DATA FOR THIS TASK:
--------------------------------

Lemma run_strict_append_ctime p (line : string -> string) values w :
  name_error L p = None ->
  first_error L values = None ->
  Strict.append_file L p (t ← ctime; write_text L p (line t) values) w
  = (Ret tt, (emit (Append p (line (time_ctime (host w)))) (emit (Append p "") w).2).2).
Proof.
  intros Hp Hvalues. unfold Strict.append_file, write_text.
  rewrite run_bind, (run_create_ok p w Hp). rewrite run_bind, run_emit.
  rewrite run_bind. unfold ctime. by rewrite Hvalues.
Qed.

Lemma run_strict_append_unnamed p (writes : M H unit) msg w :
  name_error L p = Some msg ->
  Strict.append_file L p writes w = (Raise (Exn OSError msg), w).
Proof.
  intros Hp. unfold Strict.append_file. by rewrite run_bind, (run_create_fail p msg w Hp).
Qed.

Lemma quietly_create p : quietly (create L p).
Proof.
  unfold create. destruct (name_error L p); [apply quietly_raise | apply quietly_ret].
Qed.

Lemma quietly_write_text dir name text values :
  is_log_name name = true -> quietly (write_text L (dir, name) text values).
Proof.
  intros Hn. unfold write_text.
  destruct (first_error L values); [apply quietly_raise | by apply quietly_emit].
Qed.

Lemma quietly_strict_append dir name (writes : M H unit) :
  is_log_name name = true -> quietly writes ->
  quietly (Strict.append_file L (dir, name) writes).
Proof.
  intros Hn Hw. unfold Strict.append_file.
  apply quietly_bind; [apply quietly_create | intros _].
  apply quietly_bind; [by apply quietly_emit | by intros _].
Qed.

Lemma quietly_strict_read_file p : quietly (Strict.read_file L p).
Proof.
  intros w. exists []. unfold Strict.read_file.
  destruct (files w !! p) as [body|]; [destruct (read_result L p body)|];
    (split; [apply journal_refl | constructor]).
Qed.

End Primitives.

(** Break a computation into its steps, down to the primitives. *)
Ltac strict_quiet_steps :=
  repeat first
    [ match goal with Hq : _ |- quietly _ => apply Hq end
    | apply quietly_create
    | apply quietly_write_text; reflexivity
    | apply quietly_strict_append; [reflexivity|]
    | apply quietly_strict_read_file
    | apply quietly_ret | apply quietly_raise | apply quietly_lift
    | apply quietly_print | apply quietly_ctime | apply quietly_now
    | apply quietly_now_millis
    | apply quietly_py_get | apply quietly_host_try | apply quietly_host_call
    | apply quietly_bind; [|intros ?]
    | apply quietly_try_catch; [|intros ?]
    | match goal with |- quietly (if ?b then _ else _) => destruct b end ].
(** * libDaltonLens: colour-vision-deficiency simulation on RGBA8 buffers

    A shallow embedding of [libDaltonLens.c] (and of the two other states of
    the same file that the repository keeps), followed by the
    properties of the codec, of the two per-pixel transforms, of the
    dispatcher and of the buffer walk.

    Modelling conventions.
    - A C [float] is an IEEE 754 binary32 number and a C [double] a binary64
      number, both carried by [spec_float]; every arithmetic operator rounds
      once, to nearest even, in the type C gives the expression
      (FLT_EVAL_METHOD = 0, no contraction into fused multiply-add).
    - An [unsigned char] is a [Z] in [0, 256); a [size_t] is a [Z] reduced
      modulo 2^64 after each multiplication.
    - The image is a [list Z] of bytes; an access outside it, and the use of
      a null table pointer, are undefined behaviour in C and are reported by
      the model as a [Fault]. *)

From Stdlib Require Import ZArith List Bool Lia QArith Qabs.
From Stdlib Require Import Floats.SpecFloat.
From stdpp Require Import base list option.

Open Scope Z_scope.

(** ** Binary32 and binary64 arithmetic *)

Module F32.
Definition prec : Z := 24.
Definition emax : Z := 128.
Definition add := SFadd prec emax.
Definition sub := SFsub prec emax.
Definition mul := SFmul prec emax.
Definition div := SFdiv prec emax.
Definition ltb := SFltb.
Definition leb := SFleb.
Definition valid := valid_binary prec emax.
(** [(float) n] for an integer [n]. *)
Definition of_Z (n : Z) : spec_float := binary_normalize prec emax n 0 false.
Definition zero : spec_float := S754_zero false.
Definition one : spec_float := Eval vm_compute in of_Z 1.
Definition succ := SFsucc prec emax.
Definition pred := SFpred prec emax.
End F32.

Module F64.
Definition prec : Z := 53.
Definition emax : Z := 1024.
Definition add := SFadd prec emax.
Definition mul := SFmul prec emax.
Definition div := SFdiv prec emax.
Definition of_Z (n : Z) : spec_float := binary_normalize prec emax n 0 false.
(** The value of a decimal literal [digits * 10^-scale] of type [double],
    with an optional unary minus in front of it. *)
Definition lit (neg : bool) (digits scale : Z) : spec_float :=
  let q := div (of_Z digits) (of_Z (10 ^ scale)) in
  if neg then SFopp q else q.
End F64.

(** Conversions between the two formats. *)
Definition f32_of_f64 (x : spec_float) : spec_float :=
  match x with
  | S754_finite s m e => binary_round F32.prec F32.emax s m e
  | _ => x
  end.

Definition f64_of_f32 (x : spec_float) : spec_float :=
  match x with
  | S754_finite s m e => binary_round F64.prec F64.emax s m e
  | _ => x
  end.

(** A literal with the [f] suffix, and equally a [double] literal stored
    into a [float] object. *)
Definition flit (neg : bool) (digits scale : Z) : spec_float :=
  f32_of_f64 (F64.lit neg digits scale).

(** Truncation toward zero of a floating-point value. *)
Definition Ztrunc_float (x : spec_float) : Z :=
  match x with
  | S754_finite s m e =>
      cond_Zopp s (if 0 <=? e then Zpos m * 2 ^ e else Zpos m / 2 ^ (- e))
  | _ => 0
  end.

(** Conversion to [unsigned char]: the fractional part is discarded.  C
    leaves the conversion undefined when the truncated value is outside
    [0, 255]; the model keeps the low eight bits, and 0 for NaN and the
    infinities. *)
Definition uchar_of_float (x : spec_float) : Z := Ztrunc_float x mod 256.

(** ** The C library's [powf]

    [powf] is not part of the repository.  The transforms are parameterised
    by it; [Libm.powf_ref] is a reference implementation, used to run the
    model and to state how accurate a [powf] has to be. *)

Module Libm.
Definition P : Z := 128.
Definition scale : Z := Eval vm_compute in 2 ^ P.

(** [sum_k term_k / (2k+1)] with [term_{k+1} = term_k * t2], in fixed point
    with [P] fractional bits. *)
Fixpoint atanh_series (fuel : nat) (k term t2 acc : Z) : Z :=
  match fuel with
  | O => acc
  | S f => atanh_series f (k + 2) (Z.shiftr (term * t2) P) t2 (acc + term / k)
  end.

--------------------------------

TRY IT:
All of the data is to be written out again, word for word.

RESPONSE FOR THIS EXERCISE:
Lemma run_strict_append_ctime p (line : string -> string) values w :
  name_error L p = None ->
  first_error L values = None ->
  Strict.append_file L p (t ← ctime; write_text L p (line t) values) w
  = (Ret tt, (emit (Append p (line (time_ctime (host w)))) (emit (Append p "") w).2).2).
Proof.
  intros Hp Hvalues. unfold Strict.append_file, write_text.
  rewrite run_bind, (run_create_ok p w Hp). rewrite run_bind, run_emit.
  rewrite run_bind. unfold ctime. by rewrite Hvalues.
Qed.

Lemma run_strict_append_unnamed p (writes : M H unit) msg w :
  name_error L p = Some msg ->
  Strict.append_file L p writes w = (Raise (Exn OSError msg), w).
Proof.
  intros Hp. unfold Strict.append_file. by rewrite run_bind, (run_create_fail p msg w Hp).
Qed.

Lemma quietly_create p : quietly (create L p).
Proof.
  unfold create. destruct (name_error L p); [apply quietly_raise | apply quietly_ret].
Qed.

Lemma quietly_write_text dir name text values :
  is_log_name name = true -> quietly (write_text L (dir, name) text values).
Proof.
  intros Hn. unfold write_text.
  destruct (first_error L values); [apply quietly_raise | by apply quietly_emit].
Qed.

Lemma quietly_strict_append dir name (writes : M H unit) :
  is_log_name name = true -> quietly writes ->
  quietly (Strict.append_file L (dir, name) writes).
Proof.
  intros Hn Hw. unfold Strict.append_file.
  apply quietly_bind; [apply quietly_create | intros _].
  apply quietly_bind; [by apply quietly_emit | by intros _].
Qed.

Lemma quietly_strict_read_file p : quietly (Strict.read_file L p).
Proof.
  intros w. exists []. unfold Strict.read_file.
  destruct (files w !! p) as [body|]; [destruct (read_result L p body)|];
    (split; [apply journal_refl | constructor]).
Qed.

End Primitives.

(** Break a computation into its steps, down to the primitives. *)
Ltac strict_quiet_steps :=
  repeat first
    [ match goal with Hq : _ |- quietly _ => apply Hq end
    | apply quietly_create
    | apply quietly_write_text; reflexivity
    | apply quietly_strict_append; [reflexivity|]
    | apply quietly_strict_read_file
    | apply quietly_ret | apply quietly_raise | apply quietly_lift
    | apply quietly_print | apply quietly_ctime | apply quietly_now
    | apply quietly_now_millis
    | apply quietly_py_get | apply quietly_host_try | apply quietly_host_call
    | apply quietly_bind; [|intros ?]
    | apply quietly_try_catch; [|intros ?]
    | match goal with |- quietly (if ?b then _ else _) => destruct b end ].
(** * libDaltonLens: colour-vision-deficiency simulation on RGBA8 buffers

    A shallow embedding of [libDaltonLens.c] (and of the two other states of
    the same file that the repository keeps), followed by the
    properties of the codec, of the two per-pixel transforms, of the
    dispatcher and of the buffer walk.

    Modelling conventions.
    - A C [float] is an IEEE 754 binary32 number and a C [double] a binary64
      number, both carried by [spec_float]; every arithmetic operator rounds
      once, to nearest even, in the type C gives the expression
      (FLT_EVAL_METHOD = 0, no contraction into fused multiply-add).
    - An [unsigned char] is a [Z] in [0, 256); a [size_t] is a [Z] reduced
      modulo 2^64 after each multiplication.
    - The image is a [list Z] of bytes; an access outside it, and the use of
      a null table pointer, are undefined behaviour in C and are reported by
      the model as a [Fault]. *)

From Stdlib Require Import ZArith List Bool Lia QArith Qabs.
From Stdlib Require Import Floats.SpecFloat.
From stdpp Require Import base list option.

Open Scope Z_scope.

(** ** Binary32 and binary64 arithmetic *)

Module F32.
Definition prec : Z := 24.
Definition emax : Z := 128.
Definition add := SFadd prec emax.
Definition sub := SFsub prec emax.
Definition mul := SFmul prec emax.
Definition div := SFdiv prec emax.
Definition ltb := SFltb.
Definition leb := SFleb.
Definition valid := valid_binary prec emax.
(** [(float) n] for an integer [n]. *)
Definition of_Z (n : Z) : spec_float := binary_normalize prec emax n 0 false.
Definition zero : spec_float := S754_zero false.
Definition one : spec_float := Eval vm_compute in of_Z 1.
Definition succ := SFsucc prec emax.
Definition pred := SFpred prec emax.
End F32.

Module F64.
Definition prec : Z := 53.
Definition emax : Z := 1024.
Definition add := SFadd prec emax.
Definition mul := SFmul prec emax.
Definition div := SFdiv prec emax.
Definition of_Z (n : Z) : spec_float := binary_normalize prec emax n 0 false.
(** The value of a decimal literal [digits * 10^-scale] of type [double],
    with an optional unary minus in front of it. *)
Definition lit (neg : bool) (digits scale : Z) : spec_float :=
  let q := div (of_Z digits) (of_Z (10 ^ scale)) in
  if neg then SFopp q else q.
End F64.

(** Conversions between the two formats. *)
Definition f32_of_f64 (x : spec_float) : spec_float :=
  match x with
  | S754_finite s m e => binary_round F32.prec F32.emax s m e
  | _ => x
  end.

Definition f64_of_f32 (x : spec_float) : spec_float :=
  match x with
  | S754_finite s m e => binary_round F64.prec F64.emax s m e
  | _ => x
  end.

(** A literal with the [f] suffix, and equally a [double] literal stored
    into a [float] object. *)
Definition flit (neg : bool) (digits scale : Z) : spec_float :=
  f32_of_f64 (F64.lit neg digits scale).

(** Truncation toward zero of a floating-point value. *)
Definition Ztrunc_float (x : spec_float) : Z :=
  match x with
  | S754_finite s m e =>
      cond_Zopp s (if 0 <=? e then Zpos m * 2 ^ e else Zpos m / 2 ^ (- e))
  | _ => 0
  end.

(** Conversion to [unsigned char]: the fractional part is discarded.  C
    leaves the conversion undefined when the truncated value is outside
    [0, 255]; the model keeps the low eight bits, and 0 for NaN and the
    infinities. *)
Definition uchar_of_float (x : spec_float) : Z := Ztrunc_float x mod 256.

(** ** The C library's [powf]

    [powf] is not part of the repository.  The transforms are parameterised
    by it; [Libm.powf_ref] is a reference implementation, used to run the
    model and to state how accurate a [powf] has to be. *)

Module Libm.
Definition P : Z := 128.
Definition scale : Z := Eval vm_compute in 2 ^ P.

(** [sum_k term_k / (2k+1)] with [term_{k+1} = term_k * t2], in fixed point
    with [P] fractional bits. *)
Fixpoint atanh_series (fuel : nat) (k term t2 acc : Z) : Z :=
  match fuel with
  | O => acc
  | S f => atanh_series f (k + 2) (Z.shiftr (term * t2) P) t2 (acc + term / k)
  end.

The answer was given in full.